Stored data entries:
■ ■ ■

(** * rgbpp-sdk, packages/btc: the [DataSource] query layer

    A shallow embedding of [packages/btc/src/query/source.ts]: output
    lookup ([getOutput], [getUtxo], [isTransactionConfirmed]), UTXO listing
    ([getUtxos]) and satoshi collection ([collectSatoshi]).

    JavaScript [number]s that the service types as integers (vout, value,
    block height) are [Z], with exact arithmetic, and a block height may
    be missing; strings are [string];
    a [Map] is a [gmap]. An [async] method is a computation over the
    mutable part of the [DataSource] (its [DataCache]) and the list of
    requests sent to the service so far; it settles either with a value
    or with a thrown exception. The service is an oracle: a method of
    [BtcAssetsApi] gives the same answer to the same arguments. *)

From Stdlib Require Import ZArith Lia Ascii.
From stdpp Require Import base option list strings gmap pretty sorting.

Local Open Scope Z_scope.
Local Open Scope string_scope.

(** ** Errors *)

(** [ErrorCodes] of the btc package, as far as [source.ts] and the spec
    name its members. *)
Inductive ErrorCodes : Set :=
| UNKNOWN
| INSUFFICIENT_UTXO
| UNSUPPORTED_ADDRESS_TYPE
| UNSPENDABLE_OUTPUT
| UNCONFIRMED_UTXO.

(** [ErrorCodes] of the service package, imported by [source.ts] as
    [ServiceErrorCodes]. *)
Inductive ServiceErrorCodes : Set :=
| ASSETS_API_RESPONSE_ERROR
| ASSETS_API_RESPONSE_DECODE_ERROR
| ASSETS_API_UNAUTHORIZED
| ASSETS_API_INVALID_PARAM
| ASSETS_API_RESOURCE_NOT_FOUND.

(** [TxBuildError.withComment(code, comment)]: the code and the comment
    rendered by the template literal at the throw site. *)
Record TxBuildError : Set := withComment {
  code : ErrorCodes;
  comment : string
}.

(** How a call to the service fails: with a [BtcAssetsApiError], or
    because [fetch] itself failed. *)
Inductive ServiceFault : Set :=
| BtcAssetsApiError (code : ServiceErrorCodes) (message : string)
| FetchFailed (message : string).

(** The address helpers of [address.ts], a module that is not at hand. *)
Inductive Helper : Set :=
| GetAddressType
| AddressToScriptPublicKeyHex.

(** What an [async] method can reject with: an error of this package, a
    failure passed through from the service, the [TypeError] JavaScript
    raises on reading a property of [undefined], or whatever an address
    helper throws for an address it does not accept. [source.ts] neither
    catches nor names that error, so it is kept as it comes: the error of
    that helper for that input. *)
Inductive Exn : Set :=
| BuildError (e : TxBuildError)
| ServiceFailure (f : ServiceFault)
| TypeError
| HelperError (helper : Helper) (input : string).

Inductive Outcome (A : Type) : Type :=
| Returned (a : A)
| Thrown (e : Exn).
Arguments Returned {A} a.
Arguments Thrown {A} e.
(** X13.  With any other comparison type the pass returns an empty
    report.  With a valid type and positive sample sizes throughout, a
    single pair of groups of one measurement each makes the whole pass
    raise [ZeroDivisionError]: no comparison of the other indicators is
    returned. *)
Theorem X13_comparison_pass_aborts
    (results : dict (list IndicatorResult)) (ty : string) (level : R) :
  (str_in ty ["all"; "intervention-baseline"]%string = false ->
   exists report,
     perform_group_comparisons results ty level = Ok report
     /\ comparisons report = [] /\ total_comparisons report = 0%nat
     /\ significant_comparisons report = 0%nat)
  /\ (str_in ty ["all"; "intervention-baseline"]%string = true ->
      Forall (fun p : IndicatorResult * IndicatorResult =>
                (0 < sample_size (fst p))%Z /\ (0 < sample_size (snd p))%Z)
             (combine (baseline_of results) (intervention_of results)) ->
      Exists (fun p : IndicatorResult * IndicatorResult =>
                sample_size (fst p) = 1%Z /\ sample_size (snd p) = 1%Z)
             (combine (baseline_of results) (intervention_of results)) ->
      perform_group_comparisons results ty level = Raise ZeroDivisionError).
Proof.
  split.
  - intros Hty. unfold perform_group_comparisons. rewrite Hty. cbn [bind].
    eexists. split; [reflexivity|]. repeat split.
  - intros Hty Hall Hex. unfold perform_group_comparisons. rewrite Hty.
    fold (baseline_of results). fold (intervention_of results).
    rewrite compare_from_raises; [reflexivity | exact Hall |].
    cbn [skipn]. apply Exists_exists in Hex. apply Exists_exists.
    destruct Hex as (p & Hin & H1 & H2). exists p. split; [exact Hin | lia].
Qed.

Lemma X13_comparison_pass_aborts_witness :
  perform_group_comparisons
    [ ("Baseline"%string,
       [ mkIndicatorResult (group_record 10 2.2 20) "Indicator1" "SD"
                           "SD" 0.9 "direct_sd";
         mkIndicatorResult (group_record 10 2 1) "Indicator2" "SD"
                           "SD" 0.9 "direct_sd" ]);
      ("Intervention"%string,
       [ mkIndicatorResult (group_record 12 2 20) "Indicator1" "SD"
                           "SD" 0.9 "direct_sd";
         mkIndicatorResult (group_record 7 1 1) "Indicator2" "SD"
                           "SD" 0.9 "direct_sd" ]) ]
    "intervention-baseline" 0.95 = Raise ZeroDivisionError.
Proof.
  match goal with
  | |- perform_group_comparisons ?res ?ty ?lv = _ =>
      apply (proj2 (X13_comparison_pass_aborts res ty lv) eq_refl)
  end.
  - repeat constructor.
  - right. left. split; reflexivity.
Defined.

Section RevMan.

Variable intervention_results : list IndicatorResult.
(** [breakpoint.ignored[party]] on a [defaultdict(int)]. *)
Definition ignored_getitem (a : addr) (p : party) : M Z :=
  b ← load a;
  match ignored b !! p with
  | Some v => mret v
  | None => store a (set_ignored (<[p := 0%Z]> (ignored b)) b);; mret 0%Z
  end.

Definition ignored_setitem (a : addr) (p : party) (v : Z) : M unit :=
  b ← load a;
  store a (set_ignored (<[p := v]> (ignored b)) b).

(** Truth value of [breakpoint.condition]. *)
Definition condition_set (c : option string) : bool :=
  match c with
  | Some e => str_truthy e
  | None => false
  end.

Section evaluator.

(** The expression evaluator, a builtin: the outcome of evaluating a
    condition in a frame's globals and locals. *)
Variable eval : string → gmap string pyobject → gmap string pyobject → eval_result.

(** The ignore-count test shared by the unconditional branch and the
    branch of a truthy condition: decrement and pass on, or add to
    [relevant] and retire a temporary breakpoint. *)
Definition count_or_fire (a : addr) (p : party) (relevant : gset addr) : M (gset addr) :=
  n ← ignored_getitem a p;
  if (0 <? n)%Z
  then
    m ← ignored_getitem a p;
    ignored_setitem a p (m - 1)%Z;;
    mret relevant
  else
    b ← load a;
    if temporary b
    then _remove a;; mret (relevant ∪ {[a]})
    else mret (relevant ∪ {[a]}).

Definition eval_condition (b : breakpoint) (fr : frame) : M bool :=
  match eval (default "" (condition b)) (f_globals fr) (f_locals fr) with
  | EvalRaises => raise EvalFailure
  | EvalYields t => mret t
  end.

(** One pass of the body of [for breakpoint in possible]. *)
Definition visit (fr : frame) (p : party) (a : addr) (relevant : gset addr) :
    M (gset addr) :=
  on ← enabled_getitem a p;
  if negb on then mret relevant else
  b ← load a;
  tripped ← lift (trip b fr);
  if negb tripped then mret relevant else
  store a (set_hits (hits b + 1)%Z b);;
  b ← load a;
  if negb (condition_set (condition b))
  then count_or_fire a p relevant
  else
    try_except (A := gset addr)
      (result ← eval_condition b fr;
       if (result : bool) then count_or_fire a p relevant else mret relevant)
      (mret (relevant ∪ {[a]})).

(** The loop over the candidates, and what it leaves in [relevant]. *)
Fixpoint relevant_loop (fr : frame) (p : party) (possible : list addr)
    (relevant : gset addr) : M (gset addr) :=
  match possible with
  | [] => mret relevant
  | a :: rest =>
      relevant' ← visit fr p a relevant;
      relevant_loop fr p rest relevant'
  end.

Definition relevant_breakpoints (fr : frame) (interested_party : party) : M (gset addr) :=
  st ← get;
  possible ← lift (py_add
                     (get_or_empty_list (_break_locations st) (frame_location_by_line fr))
                     (get_or_empty_list (_break_locations st) (frame_location_by_function fr)));
  relevant_loop fr interested_party possible ∅.

End evaluator.

End Breakpoint.

(** ** Stream hijacking *)

Module SysHijack.

(** Identity of a thread. *)
Definition thread := positive.

(** The Python values this class handles: a thread, an object with the
    four endpoint attributes [stdin], [stdout], [stderr] and [displayhook]
    (what the slot [_io_proxy] is meant for), or any other object, known by
    its identity. *)
Inductive value : Type :=
| Object (o : positive)
| ThreadRef (t : thread)
| ProxyIO (p_stdin p_stdout p_stderr p_displayhook : positive).

#[global] Instance value_eq_dec : EqDecision value.
Proof. solve_decision. Defined.

(** The slots declared by [__slots__] that [object.__setattr__] can fill.
    [_thread_state] is declared too, but the class body rebinds that name
    to a property without setter. *)
Definition assignable_slots : list string :=
  ["_target_thread"; "_io_proxy"; "_original_stdin"; "_original_stdout";
   "_original_stderr"; "_original_displayhook"].

(** Names the class body defines: properties and methods. *)
Definition class_attributes : list string :=
  ["_thread_state"; "_thread_sys"; "stdin"; "stdout"; "stderr"; "displayhook";
   "_install"; "_restore"; "_getframe"; "settrace"; "setprofile";
   "__init__"; "__del__"; "__getattr__"; "__setattr__"].

(** Every name that normal attribute lookup on an instance can find. *)
Definition members : list string := assignable_slots ++ class_attributes.

(** One hijacker and the threads around it: [thread_sys t] holds the
    attributes of [getThreadState(t).systemState], [slots] the filled slots
    of the instance. *)
Record world : Type := mkWorld {
  thread_sys : gmap thread (gmap string value);
  slots : gmap string value
}.

Definition M (A : Type) : Type := world → outcome world A.

Definition ret {A} (a : A) : M A := fun w => Return a w.

Definition raise {A} (e : exn) : M A := fun w => Raise e w.

Definition bind {A B} (k : A → M B) (m : M A) : M B :=
  fun w =>
    match m w with
    | Return a w' => k a w'
    | Raise e w' => Raise e w'
    end.

#[global] Instance M_ret : MRet M := @ret.
#[global] Instance M_bind : MBind M := @bind.

Definition get : M world := fun w => Return w w.

(** Modelled from the spec: [getThreadState] of [shared.tools.thread],
    which is not part of these sources.  Given a thread handle it returns
    that thread's interpreter state, and fails when there is none; the
    result is the thread whose [systemState] is to be used. *)
Definition getThreadState (v : value) : M thread :=
  fun w =>
    match v with
    | ThreadRef t =>
        if decide (is_Some (thread_sys w !! t)) then Return t w
        else Raise TargetUnavailable w
    | _ => Raise TargetUnavailable w
    end.

(** [self._target_thread] as the two state properties read it.  While the
    slot is unset the read falls into [__getattr__], which reads the slot
    again: the recursion ends in [RuntimeError]. *)
Definition target_thread : M value :=
  fun w =>
    match slots w !! "_target_thread" with
    | Some v => Return v w
    | None => Raise RuntimeError w
    end.

(** Property [_thread_state], then property [_thread_sys]: the thread
    whose [systemState] object is meant. *)
Definition _thread_state : M thread :=
  v ← target_thread;
  getThreadState v.

Definition _thread_sys : M thread := _thread_state.

(** [getattr(sys_state, attribute)] *)
Definition sys_getattr (t : thread) (attribute : string) : M value :=
  fun w =>
    match thread_sys w !! t with
    | None => Raise TargetUnavailable w
    | Some sys =>
        match sys !! attribute with
        | Some v => Return v w
        | None => Raise AttributeError w
        end
    end.

(** The world with the sys-state object of [t] replaced, and with one
    slot of the instance filled. *)
Definition with_sys (t : thread) (sys : gmap string value) (w : world) : world :=
  {| thread_sys := <[t := sys]> (thread_sys w); slots := slots w |}.

Definition with_slot (name : string) (v : value) (w : world) : world :=
  {| thread_sys := thread_sys w; slots := <[name := v]> (slots w) |}.

(** [setattr(sys_state, attribute, value)] *)
Definition sys_setattr (t : thread) (attribute : string) (v : value) : M unit :=
  fun w =>
    match thread_sys w !! t with
    | None => Raise TargetUnavailable w
    | Some sys => Return tt (with_sys t (<[attribute := v]> sys) w)
    end.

■ ■ ■

### Try it
Please transcribe exactly the lines above from the line that has "code : ErrorCodes;" up to and including the line that has "ServiceErrorCodes) (message : string)"; no other line belongs in the answer.

### Your solution
  code : ErrorCodes;
  comment : string
}.

(** How a call to the service fails: with a [BtcAssetsApiError], or
    because [fetch] itself failed. *)
Inductive ServiceFault : Set :=
| BtcAssetsApiError (code : ServiceErrorCodes) (message : string)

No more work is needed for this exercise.